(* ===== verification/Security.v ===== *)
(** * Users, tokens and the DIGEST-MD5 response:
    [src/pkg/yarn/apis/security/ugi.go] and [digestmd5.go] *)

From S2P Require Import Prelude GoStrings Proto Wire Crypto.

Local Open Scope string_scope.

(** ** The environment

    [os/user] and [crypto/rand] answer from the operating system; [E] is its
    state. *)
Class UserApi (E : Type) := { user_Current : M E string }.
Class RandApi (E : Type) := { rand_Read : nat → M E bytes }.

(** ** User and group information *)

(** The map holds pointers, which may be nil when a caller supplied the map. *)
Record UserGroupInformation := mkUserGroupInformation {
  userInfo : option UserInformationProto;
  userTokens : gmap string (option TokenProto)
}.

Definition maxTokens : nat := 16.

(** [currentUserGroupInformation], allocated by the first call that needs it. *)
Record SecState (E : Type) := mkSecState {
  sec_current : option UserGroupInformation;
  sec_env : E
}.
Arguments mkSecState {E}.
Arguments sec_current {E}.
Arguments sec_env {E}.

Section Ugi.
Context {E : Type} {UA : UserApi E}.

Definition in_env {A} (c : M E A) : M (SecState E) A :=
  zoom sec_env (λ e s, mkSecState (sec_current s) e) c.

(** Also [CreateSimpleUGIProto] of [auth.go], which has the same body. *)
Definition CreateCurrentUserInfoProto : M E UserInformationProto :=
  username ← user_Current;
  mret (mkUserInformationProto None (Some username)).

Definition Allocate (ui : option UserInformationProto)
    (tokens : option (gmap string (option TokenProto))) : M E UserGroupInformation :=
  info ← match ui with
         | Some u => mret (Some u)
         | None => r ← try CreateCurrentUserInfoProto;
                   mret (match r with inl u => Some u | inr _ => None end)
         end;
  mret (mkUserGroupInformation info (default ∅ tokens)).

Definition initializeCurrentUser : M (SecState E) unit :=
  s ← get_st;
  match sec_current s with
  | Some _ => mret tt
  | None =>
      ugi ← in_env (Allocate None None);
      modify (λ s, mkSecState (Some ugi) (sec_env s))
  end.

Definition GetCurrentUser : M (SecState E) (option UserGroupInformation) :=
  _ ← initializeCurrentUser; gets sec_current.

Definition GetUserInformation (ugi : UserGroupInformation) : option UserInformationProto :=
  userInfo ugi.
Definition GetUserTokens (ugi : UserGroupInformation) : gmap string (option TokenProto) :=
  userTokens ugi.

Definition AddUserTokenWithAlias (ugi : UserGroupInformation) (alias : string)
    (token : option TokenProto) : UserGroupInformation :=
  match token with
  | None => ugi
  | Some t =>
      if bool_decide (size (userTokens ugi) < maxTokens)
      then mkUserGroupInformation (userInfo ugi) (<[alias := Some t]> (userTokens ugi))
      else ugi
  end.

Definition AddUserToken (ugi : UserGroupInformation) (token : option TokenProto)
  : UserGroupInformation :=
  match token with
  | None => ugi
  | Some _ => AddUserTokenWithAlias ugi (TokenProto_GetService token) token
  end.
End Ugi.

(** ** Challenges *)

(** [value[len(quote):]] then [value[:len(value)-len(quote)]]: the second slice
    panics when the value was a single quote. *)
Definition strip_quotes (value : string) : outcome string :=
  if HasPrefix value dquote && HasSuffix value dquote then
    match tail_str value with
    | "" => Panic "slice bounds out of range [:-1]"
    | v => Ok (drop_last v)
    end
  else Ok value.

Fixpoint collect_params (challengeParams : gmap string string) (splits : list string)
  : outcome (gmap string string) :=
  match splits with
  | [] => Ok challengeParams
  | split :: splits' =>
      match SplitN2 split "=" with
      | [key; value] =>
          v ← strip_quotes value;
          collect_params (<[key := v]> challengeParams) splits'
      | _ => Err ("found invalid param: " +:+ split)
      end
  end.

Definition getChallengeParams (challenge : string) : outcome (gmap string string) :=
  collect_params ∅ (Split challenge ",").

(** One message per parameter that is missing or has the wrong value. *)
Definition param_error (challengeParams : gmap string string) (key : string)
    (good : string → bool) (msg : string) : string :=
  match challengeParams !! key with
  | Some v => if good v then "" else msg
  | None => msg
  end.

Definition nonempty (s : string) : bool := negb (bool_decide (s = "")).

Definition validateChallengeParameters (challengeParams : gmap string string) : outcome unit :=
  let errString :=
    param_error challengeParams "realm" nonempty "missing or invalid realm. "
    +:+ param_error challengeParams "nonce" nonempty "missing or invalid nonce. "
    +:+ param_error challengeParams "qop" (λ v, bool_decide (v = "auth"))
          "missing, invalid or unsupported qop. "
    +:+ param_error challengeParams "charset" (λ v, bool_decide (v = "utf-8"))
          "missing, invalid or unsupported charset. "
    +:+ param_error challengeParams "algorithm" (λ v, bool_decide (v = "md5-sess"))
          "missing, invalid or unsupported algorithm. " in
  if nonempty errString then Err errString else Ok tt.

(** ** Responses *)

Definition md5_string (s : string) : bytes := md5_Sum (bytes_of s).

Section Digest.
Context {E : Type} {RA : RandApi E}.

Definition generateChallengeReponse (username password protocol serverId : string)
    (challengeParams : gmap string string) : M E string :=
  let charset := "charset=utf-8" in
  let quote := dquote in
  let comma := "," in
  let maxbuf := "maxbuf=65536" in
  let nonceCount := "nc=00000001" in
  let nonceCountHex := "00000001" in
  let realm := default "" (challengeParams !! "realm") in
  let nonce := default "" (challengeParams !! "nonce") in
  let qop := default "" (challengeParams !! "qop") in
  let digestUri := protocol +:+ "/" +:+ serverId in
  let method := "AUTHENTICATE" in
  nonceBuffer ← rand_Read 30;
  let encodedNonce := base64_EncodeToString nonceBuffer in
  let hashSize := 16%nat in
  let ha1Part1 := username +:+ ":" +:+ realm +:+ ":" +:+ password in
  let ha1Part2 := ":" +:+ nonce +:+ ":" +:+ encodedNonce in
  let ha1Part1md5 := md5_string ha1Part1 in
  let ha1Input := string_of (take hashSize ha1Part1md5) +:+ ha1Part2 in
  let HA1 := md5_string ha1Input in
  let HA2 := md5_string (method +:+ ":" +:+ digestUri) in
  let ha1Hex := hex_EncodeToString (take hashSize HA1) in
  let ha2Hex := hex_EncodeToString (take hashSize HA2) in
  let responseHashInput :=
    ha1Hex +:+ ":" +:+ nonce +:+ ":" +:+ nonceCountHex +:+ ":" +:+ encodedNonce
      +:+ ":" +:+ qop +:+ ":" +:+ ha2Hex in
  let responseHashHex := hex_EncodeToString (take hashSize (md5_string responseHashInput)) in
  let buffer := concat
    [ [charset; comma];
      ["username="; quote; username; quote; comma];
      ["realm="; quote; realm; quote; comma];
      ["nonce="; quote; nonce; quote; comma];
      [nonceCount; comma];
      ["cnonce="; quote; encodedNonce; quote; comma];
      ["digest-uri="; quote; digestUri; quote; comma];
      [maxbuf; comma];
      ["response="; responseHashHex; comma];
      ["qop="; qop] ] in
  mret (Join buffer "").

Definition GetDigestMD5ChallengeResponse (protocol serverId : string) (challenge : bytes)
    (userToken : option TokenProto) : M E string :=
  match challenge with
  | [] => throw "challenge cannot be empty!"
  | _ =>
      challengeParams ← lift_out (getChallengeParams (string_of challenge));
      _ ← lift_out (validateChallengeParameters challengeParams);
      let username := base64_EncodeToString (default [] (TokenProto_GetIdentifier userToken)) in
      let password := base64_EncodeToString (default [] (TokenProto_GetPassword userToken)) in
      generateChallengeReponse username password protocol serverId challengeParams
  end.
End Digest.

=== Task item ===
Would you print exactly and only the lines of the material above that run from the line with "Definition initializeCurrentUser : M" through the line with "if bool_decide (size", both included?

=== Solution for this exercise ===
Definition initializeCurrentUser : M (SecState E) unit :=
  s ← get_st;
  match sec_current s with
  | Some _ => mret tt
  | None =>
      ugi ← in_env (Allocate None None);
      modify (λ s, mkSecState (Some ugi) (sec_env s))
  end.

Definition GetCurrentUser : M (SecState E) (option UserGroupInformation) :=
  _ ← initializeCurrentUser; gets sec_current.

Definition GetUserInformation (ugi : UserGroupInformation) : option UserInformationProto :=
  userInfo ugi.
Definition GetUserTokens (ugi : UserGroupInformation) : gmap string (option TokenProto) :=
  userTokens ugi.

Definition AddUserTokenWithAlias (ugi : UserGroupInformation) (alias : string)
    (token : option TokenProto) : UserGroupInformation :=
  match token with
  | None => ugi
  | Some t =>
      if bool_decide (size (userTokens ugi) < maxTokens)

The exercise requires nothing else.